Saved data entries
--- --- ---

Definition ret {A} (a : A) : M A := fun st => (Ok a, st).
Definition throw {A} (e : exn) : M A := fun st => (Err e, st).
Definition bind {A B} (m : M A) (f : A -> M B) : M B :=
  fun st =>
    match m st with
    | (Ok a, st1) => f a st1
    | (Err e, st1) => (Err e, st1)
    end.

Declare Scope js_scope.
Delimit Scope js_scope with js.
Notation "x <- m ;; k" := (bind m (fun x => k))
  (at level 100, m at next level, right associativity) : js_scope.
Notation "m ;;; k" := (bind m (fun _ => k))
  (at level 100, right associativity) : js_scope.
Open Scope js_scope.

(** [list.forEach(f)] over the elements present when the loop starts. *)
Fixpoint forEach {A} (l : list A) (f : A -> M unit) : M unit :=
  match l with
  | [] => ret tt
  | x :: rest => f x ;;; forEach rest f
  end.

Definition log (e : event) : M unit :=
  fun st => (Ok tt, with_trace (trace st ++ [e]) st).

(** [Dep.target = t] and the read of [Dep.target] *)
Definition set_target (t : option watcher) : M unit :=
  fun st => (Ok tt, with_target t st).
Definition get_target : M (option watcher) :=
  fun st => (Ok (target st), st).

(** ** Own properties *)

Fixpoint lookup_prop (k : string) (ps : list (string * prop)) : option prop :=
  match ps with
  | [] => None
  | (k', p) :: rest => if String.eqb k k' then Some p else lookup_prop k rest
  end.

(** [Object.defineProperty] on a configurable property: an existing key
    keeps its place, a new key goes last. *)
Fixpoint define_prop (k : string) (p : prop) (ps : list (string * prop))
  : list (string * prop) :=
  match ps with
  | [] => [(k, p)]
  | (k', p') :: rest =>
      if String.eqb k k' then (k, p) :: rest
      else (k', p') :: define_prop k p rest
  end.

Definition own_prop (st : state) (l : loc) (k : string) : option prop :=
  match heap st !! l with
  | Some o => lookup_prop k (props o)
  | None => None
  end.

Definition Object_keys (st : state) (l : loc) : list string :=
  match heap st !! l with
  | Some o => map fst (props o)
  | None => []
  end.

Definition defineProperty (l : loc) (k : string) (p : prop) : M unit :=
  fun st =>
    (Ok tt,
     with_heap
       (alter (fun o => mkObj (is_array o) (define_prop k p (props o))) l
          (heap st))
       st).

(** ** class Dep *)

Definition Dep_subs (st : state) (dep : nat) : list watcher :=
  default [] (deps st !! dep).

(** [new Dep()] *)
Definition Dep_constructor : M nat :=
  fun st => (Ok (length (deps st)), with_deps (deps st ++ [[]]) st).

(** [addSub(watcher) { this.subs.push(watcher) }] *)
Definition Dep_addSub (dep : nat) (w : watcher) : M unit :=
  fun st => (Ok tt, with_deps (alter (fun s => s ++ [w]) dep (deps st)) st).

(** ** Property reads *)

(** The getter installed by [defineReactive]. *)
Definition reactive_get (val : value) (dep : nat) : M value :=
  t <- get_target ;;
  match t with
  | Some w => Dep_addSub dep w
  | None => ret tt
  end ;;;
  ret val.

(** [o[k]] *)
Fixpoint get_field (d : nat) (o : value) (k : string) (st : state)
  : res value * state :=
  match o with
  | VUndef | VNull => (Err (TypeErrorRead o k), st)
  | VBool _ | VNum _ | VStr _ => (Ok VUndef, st)
  | VObj l =>
      match own_prop st l k with
      | None => (Ok VUndef, st)
      | Some (PData v) => (Ok v, st)
      | Some (PReactive val dep) => reactive_get val dep st
      | Some (PProxy key) =>
          (* get() { return this.$data[key] } *)
          match d with
          | 0 => (Err RangeError, st)
          | S d' =>
              (data <- get_field d' o "$data" ;; get_field d' data key) st
          end
      end
  end.

(** ** class Watcher *)

Fixpoint split_on (c : Ascii.ascii) (s : string) : list string :=
  match s with
  | EmptyString => [EmptyString]
  | String a s' =>
      if Ascii.eqb a c then EmptyString :: split_on c s'
      else match split_on c s' with
           | h :: t => String a h :: t
           | [] => [String a EmptyString]
           end
  end.

(** [key.split('.')] *)
Definition split_key (key : string) : list string := split_on "."%char key.

(** [segs.reduce((v, k) => v[k], v)] *)
Fixpoint reduce_path (d : nat) (segs : list string) (v : value) : M value :=
  match segs with
  | [] => ret v
  | k :: rest => v' <- get_field d v k ;; reduce_path d rest v'
  end.

Fixpoint run_script (d : nat) (s : script) : M unit :=
  match s with
  | Done => ret tt
  | Raise e => throw (Thrown e)
  | Emit v k => log (EEmit v) ;;; run_script d k
  | ReadField o key k => v <- get_field d o key ;; run_script d (k v)
  end.

(** [this.cb(value)]; the log entry records the tracking context the
    callback is entered with. *)
Definition call_cb (d : nat) (w : watcher) (v : value) : M unit :=
  ctx <- get_target ;;
  log (ECallback (w_id w) v (w_id <$> ctx)) ;;;
  run_script d (w_cb w v).

Definition Watcher_update (d : nat) (w : watcher) : M unit :=
  log (EUpdate (w_id w)) ;;;
  value <- reduce_path d (split_key (w_key w)) (w_vm w) ;;
  call_cb d w value.

Definition Watcher_constructor (d : nat) (vm : value) (key : string)
    (cb : value -> script) : M watcher :=
  fun st =>
    let this := mkWatcher (next_wid st) vm key cb in
    (set_target (Some this) ;;;
     Watcher_update d this ;;;
     set_target None ;;;
     ret this) (with_next_wid (S (next_wid st)) st).

(** [notify() { this.subs.forEach(watcher => { watcher.update() }) }];
    [forEach] visits the entries present when it starts, and [subs] only
    ever grows at its end. *)
Definition Dep_notify (d : nat) (dep : nat) : M unit :=
  subs <- (fun st => (Ok (Dep_subs st dep), st)) ;;
  forEach subs (Watcher_update d).

(** ** Property writes *)

(** The setter installed by [defineReactive] on [data[key]]. *)
Definition reactive_set (d : nat) (l : loc) (key : string) (val : value)
    (dep : nat) (newVal : value) : M unit :=
  if strict_eq val newVal then ret tt
  else defineProperty l key (PReactive newVal dep) ;;; Dep_notify d dep.

(** [o[k] = v] in strict-mode code. *)
Fixpoint set_field (d : nat) (o : value) (k : string) (v : value)
    (st : state) : res unit * state :=
  match o with
  | VObj l =>
      match own_prop st l k with
      | Some (PReactive val dep) => reactive_set d l k val dep v st
      | Some (PProxy key) =>
          (* set(newVal) { this.$data[key] = newVal } *)
          match d with
          | 0 => (Err RangeError, st)
          | S d' =>
              match get_field d' o "$data" st with
              | (Ok data, st1) => set_field d' data key v st1
              | (Err e, st1) => (Err e, st1)
              end
          end
      | Some (PData _) | None => defineProperty l k (PData v) st
      end
  | _ => (Err (TypeErrorWrite o k), st)
  end.

(** ** class Observer *)

Definition defineReactive (observe : value -> M unit) (l : loc)
    (key : string) (val : value) : M unit :=
  observe val ;;;
  dep <- Dep_constructor ;;
  defineProperty l key (PReactive val dep).

(** [observe(data)]; the guard [!data || typeof data !== 'object'] lets
    through exactly the object references, arrays included. *)
Fixpoint observe (d : nat) (data : value) (st : state) : res unit * state :=
  match data with
  | VObj l =>
      match d with
      | 0 => (Err RangeError, st)
      | S d' =>
          forEach (Object_keys st l)
            (fun key =>
               val <- get_field d' data key ;;
               defineReactive (observe d') l key val) st
      end
  | _ => (Ok tt, st)
  end.

(** [new Observer(data)]; the instance only holds [data] and is dropped by
    its single caller. *)
Definition Observer_constructor (d : nat) (data : value) : M unit :=
  observe d data.

(** ** class Vue *)

Definition Vue_proxy (this : loc) (key : string) : M unit :=
  defineProperty this key (PProxy key).

(** [this._proxy(key)].  The method is looked up on the instance: an own
    property [_proxy], which the instance has once [_proxy] has run for a
    data key of that name, shadows the method of the class.  Reading it
    yields a value of the data or raises, and a value is no function, so
    the call raises. *)
Definition call_proxy (d : nat) (this : loc) (key : string) : M unit :=
  fun st =>
    match own_prop st this "_proxy" with
    | None => Vue_proxy this key st
    | Some _ =>
        (f <- get_field d (VObj this) "_proxy" ;;
         throw (TypeErrorCall f "_proxy")) st
    end.

(** The keys ["0"], ..., of the first [n] indices. *)
Definition index_keys (n : nat) : list string :=
  map (fun i => NilZero.string_of_uint (Nat.to_uint i)) (seq 0 n).

(** [Object.keys(v)] of a value; [undefined] and [null] have no keys to
    list and raise, a string lists the indices of its characters, the
    other primitives have no keys. *)
Definition keys_of (v : value) : M (list string) :=
  fun st =>
    match v with
    | VUndef | VNull => (Err (TypeErrorObject v), st)
    | VObj l => (Ok (Object_keys st l), st)
    | VStr s => (Ok (index_keys (String.length s)), st)
    | VBool _ | VNum _ => (Ok [], st)
    end.
(** X9.  In a run that returns, the checkpoint is restored exactly once:
    from the path given when a non-empty one is given, whatever the model
    directory holds, and otherwise from the latest checkpoint of the model
    directory; with the saver of the model's scaffold when it has one and
    with a new sharded saver otherwise. *)
Theorem restore_uses_given_or_latest_checkpoint
    (estimator : Estimator) (export_dir_base : string)
    (eval_input_receiver_fn : unit → outcome EvalInputReceiver)
    (checkpoint_path : option string) (w : world) (d : string)
    (r : EvalInputReceiver) (result : model_fn_result) (examples : tensor)
    (feature_items : list (string * tensor)) (path : string) :
  fst (export_eval_savedmodel estimator export_dir_base eval_input_receiver_fn
                              checkpoint_path w) = Returned d →
  graph_built estimator eval_input_receiver_fn r result examples feature_items →
  path ≠ "" →
  checkpoint_path = Some path ∨
  (py_not checkpoint_path = true ∧
   latest_checkpoint (model_dir estimator) = Some path) →
  let after := snd (export_eval_savedmodel estimator export_dir_base
                      eval_input_receiver_fn checkpoint_path w) in
  let chosen_saver :=
    match attr_scaffold result with
    | Some {| saver := Some s |} => s
    | _ => NewSaver true
    end in
  ∃ before later,
    trace after
      = trace w ++ before ++ CheckpointRestored chosen_saver path :: later ∧
    ∀ s p, (CheckpointRestored s p ∉ before) ∧ (CheckpointRestored s p ∉ later).
Proof.
  intros _ Hb Hpath Hsource after chosen_saver.
  assert (Hnot : py_not (Some path) = false) by (by destruct path).
  assert (Hc : no_checkpoint estimator checkpoint_path = false).
  { unfold no_checkpoint. destruct Hsource as [->|[-> ->]]; by rewrite Hnot. }
  assert (Hused : checkpoint_used estimator checkpoint_path = path).
  { unfold checkpoint_used. destruct Hsource as [->|[-> ->]]; by rewrite ?Hnot. }
  assert (Hsaver : saver_for_restore (adapted estimator result) = chosen_saver).
  { unfold saver_for_restore. by rewrite adapted_scaffold. }
  unfold after.
  rewrite (returning_run_trace _ export_dir_base _ _ w _ _ _ _ Hb Hc). cbv zeta.
  rewrite Hused, save_calls_shape, Hsaver.
  set (temp := _get_temp_export_dir (get_timestamped_dir export_dir_base)).
  exists (graph_calls estimator r
          ++ [SessionOpened (chosen_session_config estimator)]),
         ([DirCreated temp;
           MetaGraphAdded [constants.EVAL_SAVED_MODEL_TAG] []
                          (chosen_local_init_op (adapted estimator result))]
          ++ builder_writes temp
          ++ [Renamed temp (get_timestamped_dir export_dir_base); SessionClosed]).
  split.
  { rewrite <- ?app_assoc. cbn [app]. by rewrite <- ?app_assoc. }
  intros s p. split.
  - intros [Hin|Hin]%elem_of_app.
    + unfold graph_calls in Hin. refute_elem Hin.
    + refute_elem Hin.
  - intros [Hin|[Hin|Hin]%elem_of_app]%elem_of_app.
    + refute_elem Hin.
    + by apply builder_writes_inv in Hin as [q Hin].
    + refute_elem Hin.
Qed.
(** [hexToByte] on every two-character string. *)
Lemma hexToByte_pair (c1 c2 : ascii) :
  hexToByte (String c1 (String c2 "")) =
  match fmt.hexadecimalDigit c1, fmt.hexadecimalDigit c2 with
  | Some a, Some b => uint8 (16 * a + b)
  | Some a, None => uint8 a
  | None, Some b => if skippedBlank c1 then uint8 b else x00
  | None, None => x00
  end.
Proof.
  unfold hexToByte, fmt.Sscanf_02x, skippedBlank.
  destruct (fmt.hexadecimalDigit c1) as [a|] eqn:E1.
  - (* a digit first: nothing is skipped *)
    destruct (hexadecimalDigit_facts _ _ E1) as (Ha & Hs & Hn & Hr).
    cbn [fmt.SkipSpace]. rewrite ?Hr, ?Hn, ?Hs. cbn [andb].
    cbn [fmt.scanNumber]. rewrite E1.
    destruct (fmt.hexadecimalDigit c2) as [b|] eqn:E2.
    + destruct (hexadecimalDigit_facts _ _ E2) as (Hb & _).
      cbn [fmt.ParseUint16 fold_left].
      replace (16 * (16 * 0 + a) + b <=? 255) with true
        by (symmetry; apply Z.leb_le; lia).
      reflexivity.
    + cbn [fmt.ParseUint16 fold_left].
      replace (16 * 0 + a <=? 255) with true
        by (symmetry; apply Z.leb_le; lia).
      reflexivity.
  - cbn [fmt.SkipSpace fmt.peek].
    destruct (c1 =? "013")%char eqn:Hr1.
    + (* a carriage return first *)
      apply Ascii.eqb_eq in Hr1. subst c1.
      destruct (c2 =? "010")%char eqn:Hn2.
      * apply Ascii.eqb_eq in Hn2. subst c2. reflexivity.
      * cbn [andb]. change ("013" =? "010")%char with false.
        rewrite return_is_space. cbn [andb negb].
        destruct (fmt.hexadecimalDigit c2) as [b|] eqn:E2.
        -- destruct (hexadecimalDigit_facts _ _ E2) as (Hb & Hs & Hn & Hr).
           cbn [fmt.SkipSpace fmt.peek]. rewrite ?Hr, ?Hn, ?Hs. cbn [andb].
           cbn [fmt.scanNumber]. rewrite E2.
           cbn [fmt.ParseUint16 fold_left].
           replace (16 * 0 + b <=? 255) with true
             by (symmetry; apply Z.leb_le; lia).
           reflexivity.
        -- cbn [fmt.SkipSpace fmt.peek].
           destruct (c2 =? "013")%char; cbn [andb];
             destruct (fmt.isSpace c2); cbn [fmt.SkipSpace fmt.scanNumber];
             rewrite ?E2; reflexivity.
    + cbn [andb]. destruct (c1 =? "010")%char eqn:Hn1.
      * (* a newline first: the scan stops with an error *)
        rewrite andb_false_r. destruct (fmt.hexadecimalDigit c2); reflexivity.
      * destruct (fmt.isSpace c1) eqn:Hs1; cbn [andb negb].
        -- (* another blank first *)
           destruct (fmt.hexadecimalDigit c2) as [b|] eqn:E2.
           ++ destruct (hexadecimalDigit_facts _ _ E2) as (Hb & Hs & Hn & Hr).
              cbn [fmt.SkipSpace fmt.peek]. rewrite ?Hr, ?Hn, ?Hs. cbn [andb].
              cbn [fmt.scanNumber]. rewrite E2.
              cbn [fmt.ParseUint16 fold_left].
              replace (16 * 0 + b <=? 255) with true
                by (symmetry; apply Z.leb_le; lia).
              reflexivity.
           ++ cbn [fmt.SkipSpace fmt.peek].
              destruct (c2 =? "013")%char; cbn [andb];
                destruct (c2 =? "010")%char; try reflexivity;
                destruct (fmt.isSpace c2); cbn [fmt.SkipSpace fmt.scanNumber];
                rewrite ?E2; reflexivity.
        -- (* neither a blank nor a digit *)
           cbn [fmt.scanNumber]. rewrite E1.
           destruct (fmt.hexadecimalDigit c2); reflexivity.
Qed.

--- --- ---

• Task: Go through the records and copy each line with "directory" in it.

• Solution to this problem:
    directory holds, and otherwise from the latest checkpoint of the model
    directory; with the saver of the model's scaffold when it has one and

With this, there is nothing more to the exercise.